**PROBLEM STATEMENT**. Write out every line below that contains "Hfresh".

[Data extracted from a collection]
▬▬▬

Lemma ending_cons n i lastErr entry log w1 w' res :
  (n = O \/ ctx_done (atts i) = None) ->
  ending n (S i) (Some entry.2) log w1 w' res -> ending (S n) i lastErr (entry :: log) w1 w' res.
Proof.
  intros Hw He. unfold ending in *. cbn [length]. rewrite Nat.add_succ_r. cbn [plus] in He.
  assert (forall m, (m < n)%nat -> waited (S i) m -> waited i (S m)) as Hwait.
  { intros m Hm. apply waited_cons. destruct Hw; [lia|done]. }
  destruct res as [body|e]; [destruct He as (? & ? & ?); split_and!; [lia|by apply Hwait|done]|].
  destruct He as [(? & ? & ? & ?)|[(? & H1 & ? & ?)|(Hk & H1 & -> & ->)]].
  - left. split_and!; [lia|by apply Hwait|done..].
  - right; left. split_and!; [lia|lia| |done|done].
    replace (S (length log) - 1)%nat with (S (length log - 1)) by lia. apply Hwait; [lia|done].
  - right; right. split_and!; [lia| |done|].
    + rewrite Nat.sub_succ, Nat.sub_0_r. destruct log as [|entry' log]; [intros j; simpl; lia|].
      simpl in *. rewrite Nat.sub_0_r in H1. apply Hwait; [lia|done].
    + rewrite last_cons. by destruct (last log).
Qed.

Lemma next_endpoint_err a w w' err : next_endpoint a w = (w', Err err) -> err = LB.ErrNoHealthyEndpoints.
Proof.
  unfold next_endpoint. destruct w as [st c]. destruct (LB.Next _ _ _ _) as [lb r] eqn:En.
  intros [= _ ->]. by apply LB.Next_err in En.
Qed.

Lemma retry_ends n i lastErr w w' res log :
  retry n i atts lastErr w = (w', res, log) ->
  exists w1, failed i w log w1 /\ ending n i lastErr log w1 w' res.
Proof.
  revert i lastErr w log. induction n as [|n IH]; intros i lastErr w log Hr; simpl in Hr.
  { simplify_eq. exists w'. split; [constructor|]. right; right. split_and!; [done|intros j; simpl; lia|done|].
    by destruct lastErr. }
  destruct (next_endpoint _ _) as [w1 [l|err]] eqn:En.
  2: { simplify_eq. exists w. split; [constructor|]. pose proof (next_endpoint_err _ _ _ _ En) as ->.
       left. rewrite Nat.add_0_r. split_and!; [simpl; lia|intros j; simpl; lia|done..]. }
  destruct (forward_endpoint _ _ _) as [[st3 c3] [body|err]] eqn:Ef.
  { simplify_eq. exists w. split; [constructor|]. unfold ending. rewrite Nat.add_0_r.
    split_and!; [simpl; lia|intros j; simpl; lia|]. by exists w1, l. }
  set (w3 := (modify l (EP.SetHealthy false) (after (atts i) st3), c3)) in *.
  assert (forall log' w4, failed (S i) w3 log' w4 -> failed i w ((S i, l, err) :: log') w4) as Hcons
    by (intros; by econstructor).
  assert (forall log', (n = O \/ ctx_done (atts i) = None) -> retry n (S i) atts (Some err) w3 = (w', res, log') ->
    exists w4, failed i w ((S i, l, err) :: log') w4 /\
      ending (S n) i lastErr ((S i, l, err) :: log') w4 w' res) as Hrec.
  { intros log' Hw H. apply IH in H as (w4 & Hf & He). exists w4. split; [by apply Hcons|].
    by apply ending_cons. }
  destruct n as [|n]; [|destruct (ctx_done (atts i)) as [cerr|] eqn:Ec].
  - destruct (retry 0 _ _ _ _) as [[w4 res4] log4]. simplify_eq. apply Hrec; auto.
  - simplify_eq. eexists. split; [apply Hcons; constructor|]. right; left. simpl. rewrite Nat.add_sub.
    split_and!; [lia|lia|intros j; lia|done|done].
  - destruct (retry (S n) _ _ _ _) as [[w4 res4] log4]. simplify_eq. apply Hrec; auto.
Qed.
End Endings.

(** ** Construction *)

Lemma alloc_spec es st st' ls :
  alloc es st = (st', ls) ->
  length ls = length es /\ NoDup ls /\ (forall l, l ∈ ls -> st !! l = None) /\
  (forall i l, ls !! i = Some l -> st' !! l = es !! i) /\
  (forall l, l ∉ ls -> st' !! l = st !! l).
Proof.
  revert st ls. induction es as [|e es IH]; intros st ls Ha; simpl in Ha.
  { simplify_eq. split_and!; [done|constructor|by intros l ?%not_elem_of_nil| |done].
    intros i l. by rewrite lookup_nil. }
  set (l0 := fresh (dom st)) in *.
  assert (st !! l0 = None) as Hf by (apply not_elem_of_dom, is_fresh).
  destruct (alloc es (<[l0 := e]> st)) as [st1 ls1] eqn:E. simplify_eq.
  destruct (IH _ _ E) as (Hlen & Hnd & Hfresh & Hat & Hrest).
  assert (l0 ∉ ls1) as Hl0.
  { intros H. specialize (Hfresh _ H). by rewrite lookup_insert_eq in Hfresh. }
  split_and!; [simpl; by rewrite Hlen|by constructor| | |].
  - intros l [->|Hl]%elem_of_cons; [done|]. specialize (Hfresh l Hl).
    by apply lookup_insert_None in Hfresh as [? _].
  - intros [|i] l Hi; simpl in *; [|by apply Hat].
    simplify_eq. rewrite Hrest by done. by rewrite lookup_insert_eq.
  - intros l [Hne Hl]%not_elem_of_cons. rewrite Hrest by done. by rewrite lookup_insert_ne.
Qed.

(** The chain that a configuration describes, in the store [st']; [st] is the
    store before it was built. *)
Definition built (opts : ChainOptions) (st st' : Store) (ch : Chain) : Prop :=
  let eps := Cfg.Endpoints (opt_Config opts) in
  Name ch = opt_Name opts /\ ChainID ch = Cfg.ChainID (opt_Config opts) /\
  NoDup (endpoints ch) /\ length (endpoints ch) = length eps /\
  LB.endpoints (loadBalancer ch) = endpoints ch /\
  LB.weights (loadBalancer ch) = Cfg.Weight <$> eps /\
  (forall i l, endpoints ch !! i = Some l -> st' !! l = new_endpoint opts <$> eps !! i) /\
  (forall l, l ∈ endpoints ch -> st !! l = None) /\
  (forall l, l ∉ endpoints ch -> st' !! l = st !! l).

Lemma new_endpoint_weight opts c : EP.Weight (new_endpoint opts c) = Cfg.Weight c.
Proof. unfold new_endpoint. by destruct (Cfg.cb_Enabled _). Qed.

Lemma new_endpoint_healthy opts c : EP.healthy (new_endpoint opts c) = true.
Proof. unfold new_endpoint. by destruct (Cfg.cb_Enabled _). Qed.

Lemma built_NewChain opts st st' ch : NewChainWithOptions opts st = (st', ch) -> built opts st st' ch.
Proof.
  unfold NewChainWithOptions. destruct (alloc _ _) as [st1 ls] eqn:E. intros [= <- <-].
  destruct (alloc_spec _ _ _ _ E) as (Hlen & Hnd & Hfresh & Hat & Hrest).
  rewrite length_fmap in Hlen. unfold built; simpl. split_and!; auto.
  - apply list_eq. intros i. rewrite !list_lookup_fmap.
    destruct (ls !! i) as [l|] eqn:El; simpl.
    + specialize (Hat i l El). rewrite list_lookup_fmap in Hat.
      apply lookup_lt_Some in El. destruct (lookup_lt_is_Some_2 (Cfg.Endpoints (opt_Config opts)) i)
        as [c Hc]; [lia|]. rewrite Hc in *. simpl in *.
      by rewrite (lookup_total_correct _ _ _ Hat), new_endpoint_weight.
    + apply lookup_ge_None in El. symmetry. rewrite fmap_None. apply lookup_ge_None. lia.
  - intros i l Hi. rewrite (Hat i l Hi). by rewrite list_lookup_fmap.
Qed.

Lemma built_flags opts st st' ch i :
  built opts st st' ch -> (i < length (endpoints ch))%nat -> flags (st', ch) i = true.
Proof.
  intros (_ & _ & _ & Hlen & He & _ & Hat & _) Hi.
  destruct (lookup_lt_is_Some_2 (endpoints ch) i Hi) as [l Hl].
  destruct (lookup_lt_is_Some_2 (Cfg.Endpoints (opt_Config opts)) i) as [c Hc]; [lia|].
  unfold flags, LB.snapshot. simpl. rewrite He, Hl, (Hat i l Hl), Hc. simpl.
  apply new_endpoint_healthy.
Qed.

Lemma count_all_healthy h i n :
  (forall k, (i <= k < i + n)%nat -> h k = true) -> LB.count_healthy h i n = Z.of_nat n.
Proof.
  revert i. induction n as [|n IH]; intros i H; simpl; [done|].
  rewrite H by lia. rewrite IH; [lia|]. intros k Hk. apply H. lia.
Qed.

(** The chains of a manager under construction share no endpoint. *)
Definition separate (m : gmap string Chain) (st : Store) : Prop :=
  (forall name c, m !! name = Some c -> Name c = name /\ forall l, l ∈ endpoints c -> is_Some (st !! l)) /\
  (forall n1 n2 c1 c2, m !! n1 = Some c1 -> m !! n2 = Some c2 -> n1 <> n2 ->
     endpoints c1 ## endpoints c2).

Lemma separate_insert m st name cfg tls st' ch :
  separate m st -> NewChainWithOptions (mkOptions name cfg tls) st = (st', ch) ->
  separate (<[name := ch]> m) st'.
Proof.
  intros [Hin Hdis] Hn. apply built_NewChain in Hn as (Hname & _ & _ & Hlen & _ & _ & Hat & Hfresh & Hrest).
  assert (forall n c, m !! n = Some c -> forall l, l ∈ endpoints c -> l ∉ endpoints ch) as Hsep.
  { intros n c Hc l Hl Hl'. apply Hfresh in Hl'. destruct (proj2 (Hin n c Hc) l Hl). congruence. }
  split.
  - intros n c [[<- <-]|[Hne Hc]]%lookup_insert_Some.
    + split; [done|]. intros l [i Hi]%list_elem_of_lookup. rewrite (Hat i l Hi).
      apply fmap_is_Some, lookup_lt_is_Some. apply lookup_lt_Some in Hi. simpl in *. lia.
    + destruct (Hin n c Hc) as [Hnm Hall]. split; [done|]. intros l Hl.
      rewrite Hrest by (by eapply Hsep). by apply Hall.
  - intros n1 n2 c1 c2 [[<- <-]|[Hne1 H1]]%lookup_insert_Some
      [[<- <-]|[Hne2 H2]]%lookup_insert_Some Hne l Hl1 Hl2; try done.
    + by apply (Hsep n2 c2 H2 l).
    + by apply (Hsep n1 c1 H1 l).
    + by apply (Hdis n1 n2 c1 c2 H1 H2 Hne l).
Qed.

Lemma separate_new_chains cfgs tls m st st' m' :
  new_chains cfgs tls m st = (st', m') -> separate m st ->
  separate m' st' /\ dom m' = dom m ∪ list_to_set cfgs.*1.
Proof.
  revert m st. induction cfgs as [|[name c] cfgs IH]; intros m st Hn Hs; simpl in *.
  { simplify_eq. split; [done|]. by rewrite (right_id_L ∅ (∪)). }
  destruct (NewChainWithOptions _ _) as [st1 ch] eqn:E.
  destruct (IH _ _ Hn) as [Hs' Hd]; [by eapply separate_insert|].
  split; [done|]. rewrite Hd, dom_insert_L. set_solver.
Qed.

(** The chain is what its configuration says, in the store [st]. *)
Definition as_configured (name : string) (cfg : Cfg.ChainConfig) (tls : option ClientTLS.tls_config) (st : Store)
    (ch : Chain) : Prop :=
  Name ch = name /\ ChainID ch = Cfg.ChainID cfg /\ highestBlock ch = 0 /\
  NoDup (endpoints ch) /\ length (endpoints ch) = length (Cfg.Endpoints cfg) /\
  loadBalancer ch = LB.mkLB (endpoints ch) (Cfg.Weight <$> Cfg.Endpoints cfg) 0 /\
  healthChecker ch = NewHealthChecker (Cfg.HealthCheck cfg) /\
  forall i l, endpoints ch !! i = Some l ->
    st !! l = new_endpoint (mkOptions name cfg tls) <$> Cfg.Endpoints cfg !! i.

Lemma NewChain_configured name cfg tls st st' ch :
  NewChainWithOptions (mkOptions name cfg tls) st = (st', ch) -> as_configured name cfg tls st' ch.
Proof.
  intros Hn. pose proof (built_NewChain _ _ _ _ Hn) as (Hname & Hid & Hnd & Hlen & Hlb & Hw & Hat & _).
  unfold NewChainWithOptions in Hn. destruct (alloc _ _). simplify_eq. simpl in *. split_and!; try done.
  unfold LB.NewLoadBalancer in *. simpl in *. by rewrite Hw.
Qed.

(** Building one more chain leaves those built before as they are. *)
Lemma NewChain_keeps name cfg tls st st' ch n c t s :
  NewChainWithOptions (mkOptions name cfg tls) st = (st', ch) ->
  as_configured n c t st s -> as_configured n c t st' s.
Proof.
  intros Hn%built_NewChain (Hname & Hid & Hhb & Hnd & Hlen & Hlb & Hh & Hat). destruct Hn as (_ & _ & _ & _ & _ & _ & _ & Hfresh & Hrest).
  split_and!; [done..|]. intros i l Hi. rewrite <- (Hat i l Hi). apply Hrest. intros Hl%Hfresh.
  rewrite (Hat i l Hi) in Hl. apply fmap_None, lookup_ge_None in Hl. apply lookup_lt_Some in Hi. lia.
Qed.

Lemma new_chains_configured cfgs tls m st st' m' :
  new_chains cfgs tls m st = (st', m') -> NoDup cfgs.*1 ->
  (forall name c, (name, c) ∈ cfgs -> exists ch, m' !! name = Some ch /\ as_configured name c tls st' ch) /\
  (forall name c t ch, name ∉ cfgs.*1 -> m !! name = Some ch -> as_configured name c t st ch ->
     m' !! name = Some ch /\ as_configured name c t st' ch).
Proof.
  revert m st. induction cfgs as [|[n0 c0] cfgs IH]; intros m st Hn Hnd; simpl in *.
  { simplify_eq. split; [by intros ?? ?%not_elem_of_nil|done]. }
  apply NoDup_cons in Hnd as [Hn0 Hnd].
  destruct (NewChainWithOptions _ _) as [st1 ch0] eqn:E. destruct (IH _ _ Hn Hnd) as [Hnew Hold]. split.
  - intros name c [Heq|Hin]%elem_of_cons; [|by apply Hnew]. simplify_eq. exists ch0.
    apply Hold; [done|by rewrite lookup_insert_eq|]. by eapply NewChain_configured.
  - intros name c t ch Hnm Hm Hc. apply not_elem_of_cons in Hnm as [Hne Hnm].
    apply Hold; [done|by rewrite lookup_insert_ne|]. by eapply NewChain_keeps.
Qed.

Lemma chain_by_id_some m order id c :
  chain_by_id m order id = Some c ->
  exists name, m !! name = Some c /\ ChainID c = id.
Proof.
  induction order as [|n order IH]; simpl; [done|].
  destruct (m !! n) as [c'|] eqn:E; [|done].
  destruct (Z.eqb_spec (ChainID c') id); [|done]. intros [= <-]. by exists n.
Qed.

▬▬▬

**REPLY TO THE TASK**.
  destruct (IH _ _ E) as (Hlen & Hnd & Hfresh & Hat & Hrest).
  { intros H. specialize (Hfresh _ H). by rewrite lookup_insert_eq in Hfresh. }
  - intros l [->|Hl]%elem_of_cons; [done|]. specialize (Hfresh l Hl).
    by apply lookup_insert_None in Hfresh as [? _].
  destruct (alloc_spec _ _ _ _ E) as (Hlen & Hnd & Hfresh & Hat & Hrest).
  intros [Hin Hdis] Hn. apply built_NewChain in Hn as (Hname & _ & _ & Hlen & _ & _ & Hat & Hfresh & Hrest).
  { intros n c Hc l Hl Hl'. apply Hfresh in Hl'. destruct (proj2 (Hin n c Hc) l Hl). congruence. }
  intros Hn%built_NewChain (Hname & Hid & Hhb & Hnd & Hlen & Hlb & Hh & Hat). destruct Hn as (_ & _ & _ & _ & _ & _ & _ & Hfresh & Hrest).
  split_and!; [done..|]. intros i l Hi. rewrite <- (Hat i l Hi). apply Hrest. intros Hl%Hfresh.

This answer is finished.